What would be the legitimate reason to change the macho filename and not update the test? Those names were chosen specifically to differentiate the different formats.

oontvoo updated this revision to Diff 419137.Mar 30 2022, 7:37 AM

pass MSG param to FileCheck

oontvoo updated this revision to Diff 419215.Mar 30 2022, 10:49 AM

updated diff

MaskRay added inline comments.Mar 30 2022, 10:59 AM
llvm/test/tools/llvm-readobj/MachO/stabs-sorted.yaml
2
llvm/test/tools/llvm-readobj/sort-symbols.test
16

The current # CHECK-NOT: warning '{{.+}}_macho': [[MSG]] usage looks quite nice, though you may omit : after warning. By saving MSG to a -D variable, you don't have to repeat the message.

I also wonder whether we can just use # CHECK-NOT: warning: to assert no extra warnings. To make the test more specific, we want to make the file as valid as possible and rule out possibilities for other warnings, then # CHECK-NOT: warning: suffices.

oontvoo updated this revision to Diff 419220.Mar 30 2022, 11:07 AM
oontvoo marked 2 inline comments as done.

updated diff

oontvoo added inline comments.Mar 30 2022, 11:11 AM
llvm/test/tools/llvm-readobj/sort-symbols.test
16

though you may omit : after warning.

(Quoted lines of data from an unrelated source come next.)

Definition Date_parse (s : string) : number :=
  if negb (Nat.eqb (String.length s) 24) then NaN
  else if negb (String.eqb (substring 4 1 s) "-"
                && String.eqb (substring 7 1 s) "-"
                && String.eqb (substring 10 1 s) "T"
                && String.eqb (substring 13 1 s) ":"
                && String.eqb (substring 16 1 s) ":"
                && String.eqb (substring 19 1 s) "."
                && String.eqb (substring 23 1 s) "Z") then NaN
  else
    match field s 0 4, field s 5 2, field s 8 2,
          field s 11 2, field s 14 2, field s 17 2, field s 20 3 with
    | Some y, Some m, Some d, Some hh, Some mm, Some ss, Some ms =>
        if (1 <=? m) && (m <=? 12) && (1 <=? d) && (d <=? 31)
           && (hh <? 24) && (mm <? 60) && (ss <? 60)
        then Int (days_from_civil y m d * 86400000
                  + hh * 3600000 + mm * 60000 + ss * 1000 + ms)
        else NaN
    | _, _, _, _, _, _, _ => NaN
    end.

(** A clock that advances by one millisecond at each read, from
    2023-11-14T22:13:20.000Z. *)
Definition clock (n : nat) : Z := 1700000000000 + Z.of_nat n.

(** A clock that stands still: every read falls in the same millisecond. *)
Definition still_clock (n : nat) : Z := 1700000000000.

(** Draws that all differ, and draws that are all the same. *)
Definition random_suffix (n : nat) : string :=
  "k3j9x2m" +:+ Num.string_of_Z (Z.of_nat n).

Definition same_suffix (n : nat) : string := "k3j9x2m1q".

(** The host with the advancing clock and differing draws, and the one
    where two calls fall in the same millisecond with the same draw. *)
Definition host : Host := mkHost Date_parse toISOString clock random_suffix.

Definition still_host : Host :=
  mkHost Date_parse toISOString still_clock same_suffix.

(** A clock that was set back by a day: it reads
    2023-11-13T22:13:20.000Z. *)
Definition early_clock (n : nat) : Z := 1699913600000.

Definition early_host : Host :=
  mkHost Date_parse toISOString early_clock random_suffix.

(** The state of a fresh page: no jobs, nothing stored. *)
Definition fresh : World := mkWorld [] ∅ 0 0.

End SampleHost.

(** ** Sample data *)

Module Sample.

Definition reactJob : JobData.t := {|
  JobData.title := "Frontend Engineer";
  JobData.company := "Acme";
  JobData.location := "Berlin";
  JobData.type := "full-time";
  JobData.experience := "3 years";
  JobData.salary := "Competitive";
  JobData.description := "Build the web client";
  JobData.requirements := ["TypeScript"];
  JobData.posted := "Just now";
  JobData.url := "#";
  JobData.logo := "";
  JobData.remote := true;
  JobData.skills := ["React"; "CSS"];
  JobData.application_link := None
|}.

(** A stored record created through the admin interface. *)
Definition stored : Job.t := {|
  Job.id := "job_1";
  Job.title := "Frontend Engineer";
  Job.company := "Acme";
  Job.location := "Berlin";
  Job.type := "full-time";
  Job.experience := "3 years";
  Job.salary := "Competitive";
  Job.description := "Build the web client";
  Job.requirements := ["TypeScript"];
  Job.posted := "Just now";
  Job.url := "#";
  Job.logo := "";
  Job.remote := true;
  Job.skills := ["React"; "CSS"];
  Job.application_link := None;
  Job.created_at := "2023-11-14T22:13:20.000Z";
  Job.updated_at := "2023-11-14T22:13:20.000Z";
  Job.source := admin
|}.

(** A second stored record, from the remote provider. *)
Definition remote_one : Job.t := {|
  Job.id := "42";
  Job.title := "Backend Engineer";
  Job.company := "Globex";
  Job.location := "Pune";
  Job.type := "contract";
  Job.experience := "Not specified";
  Job.salary := "Competitive";
  Job.description := "Keep the services running";
  Job.requirements := [];
  Job.posted := "Recently";
  Job.url := "#";
  Job.logo := "";
  Job.remote := false;
  Job.skills := ["Go"];
  Job.application_link := None;
  Job.created_at := "2023-11-10T08:00:00.000Z";
  Job.updated_at := "2023-11-14T22:13:20.000Z";
  Job.source := api
|}.

(** A catalog holding the two records, persisted. *)
Definition catalog : World :=
  mkWorld [stored; remote_one]
          {[ STORAGE_KEY := Json [stored; remote_one] ]} 0 0.

(** A payload whose skills have an empty entry and one with blanks around
    it. *)
Definition untidy : ApiJob.t := {|
  ApiJob.id := Some "7";
  ApiJob.title := Some "Designer";
  ApiJob.company := None;
  ApiJob.location := None;
  ApiJob.job_type := None;
  ApiJob.type := None;
  ApiJob.experience := None;
  ApiJob.experience_level := None;
  ApiJob.salary := None;
  ApiJob.salary_range := None;
  ApiJob.description := None;
  ApiJob.requirements := None;
  ApiJob.skills := Some [""; " Figma "];
  ApiJob.created_at := None;
  ApiJob.application_link := None;
  ApiJob.url := None;
  ApiJob.logo := None;
  ApiJob.company_logo := None;
  ApiJob.remote := None;
  ApiJob.is_remote := None
|}.

(** A payload whose creation timestamp is no date. *)
Definition undated : ApiJob.t := {|
  ApiJob.id := Some "8";
  ApiJob.title := Some "Analyst";
  ApiJob.company := None;
  ApiJob.location := None;
  ApiJob.job_type := None;
  ApiJob.type := None;
  ApiJob.experience := None;
  ApiJob.experience_level := None;
  ApiJob.salary := None;
  ApiJob.salary_range := None;
  ApiJob.description := None;
  ApiJob.requirements := None;
  ApiJob.skills := None;
  ApiJob.created_at := Some "not a date";
  ApiJob.application_link := None;
  ApiJob.url := None;
  ApiJob.logo := None;
  ApiJob.company_logo := None;
  ApiJob.remote := None;
  ApiJob.is_remote := None
|}.

(** [{ remote: true }] *)
Definition remoteOnly : JobFilters.t :=
  JobFilters.mk None None None (Some true) None.

(** [{ source: 'api' }] *)
Definition toApi : Partial.t :=
  Partial.mk None None None None None None None None None None None None None
             None None None None (Some api).

(** [{ id: "42" }] *)
Definition reid : Partial.t :=
  Partial.mk (Some "42") None None None None None None None None None None
             None None None None None None None.

(** [{ title: "X" }] *)
Definition retitle : Partial.t :=
  Partial.mk None (Some "X") None None None None None None None None None None
             None None None None None None.

End Sample.

(** ** The rest of the service and its callers *)

(** The object that [getJobStats] returns. *)
Module Stats.
Record t : Type := mk {
  total : nat;
  apiJobs : nat;
  adminJobs : nat;
  remoteJobs : nat;
  companies : nat;
  locations : nat
}.
End Stats.

(** [new Set(l).size] *)
Definition Set_size (l : list string) : nat :=
  size (list_to_set l : gset string).

(** [ids.includes(id)] *)
Definition includes_id (ids : list string) (id : string) : bool :=
  existsb (String.eqb id) ids.

(** The collection that is persisted is the one in memory. *)
Definition in_sync (w : World) : Prop :=
  localStorage w !! STORAGE_KEY = Some (Json (jobs w)).

(** The number of records of [l] whose id is [id]. *)
Definition count_id (id : string) (l : list Job.t) : nat :=
  length (List.filter (fun job => String.eqb (Job.id job) id) l).


Section Rest.

Variable host : Host.

(** [JSON.parse] on a stored text that is not the text of a job array:
    [None] when it throws. *)
Variable JSON_parse : string -> option (list Job.t).

(** [loadFromStorage]: [getItem] gives [null] for a missing key, and the
    empty text is falsy; a text that does not parse lands in the [catch]. *)
Definition loadFromStorage : M unit :=
  let* stored := getItem STORAGE_KEY in
  match stored with
  | None => ret tt
  | Some (Json js) => set_jobs js
  | Some (Text s) =>
      if Str.nonempty s then
        match JSON_parse s with
        | Some js => set_jobs js
        | None => set_jobs []
        end
      else ret tt
  end.

(** The state of a new instance over the storage of [w]: the field
    initializer [jobs = []], then the constructor's [loadFromStorage]. *)
Definition newInstance (w : World) : World :=
  (loadFromStorage
     (mkWorld [] (localStorage w) (clock_reads w) (random_draws w))).2.

(** [deleteJob] *)
Definition deleteJob (id : string) : M bool :=
  let* js := get_jobs in
  let initialLength := length js in
  set_jobs (List.filter (fun job => negb (String.eqb (Job.id job) id)) js) >>
  let* js' := get_jobs in
  if (length js' <? initialLength)%nat then saveToStorage >> ret true
  else ret false.

(** [deleteJobs] *)
Definition deleteJobs (ids : list string) : M nat :=
  let* js := get_jobs in
  let initialLength := length js in
  set_jobs (List.filter (fun job => negb (includes_id ids (Job.id job))) js) >>
  let* js' := get_jobs in
  let deletedCount := (initialLength - length js')%nat in
  if (0 <? deletedCount)%nat then saveToStorage >> ret deletedCount
  else ret deletedCount.

(** [deleteAllJobs] *)
Definition deleteAllJobs : M nat :=
  let* js := get_jobs in
  let deletedCount := length js in
  set_jobs [] >>
  saveToStorage >>
  ret deletedCount.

By saving MSG to a -D variable, you don't have to repeat the message.

I'm not sure factoring the : to MSG helps with readability - the CHECK statements would look like:

# CHECK: warning '{{.+}}_coff'[[MSG]]

which is not as good as the current form

oontvoo added inline comments.Mar 30 2022, 11:25 AM
llvm/test/tools/llvm-readobj/sort-symbols.test
16

I also wonder whether we can just use # CHECK-NOT: warning: to assert no extra warnings. To make the test more specific, we want to make the file as valid as possible and rule out possibilities for other warnings, then # CHECK-NOT: warning: suffices.

Why does only this test need to assert that there is no other warnings/errors? I've checked all other tests in this project, and none of them has a check that no additional warnings were emitted.

oontvoo added inline comments.Mar 30 2022, 11:38 AM
llvm/test/tools/llvm-readobj/sort-symbols.test
16

IOWs, I don't see why the burden has to be on this test to check that there is no other warnings. It should be as precise as possible in terms of what warning it does not expect and in this case, it does not expect this specific warning for the macho format. Any other warnings is another test's problem. (This test is named "sort-symbols.test" and not "all-warnings.test" for a reason)

If we want to have warning check tests, that's another discussion.

jhenderson accepted this revision.Mar 30 2022, 11:58 PM

LGTM now, thanks!

This revision is now accepted and ready to land.Mar 30 2022, 11:58 PM
This revision was landed with ongoing or failed builds.Mar 31 2022, 6:16 AM
This revision was automatically updated to reflect the committed changes.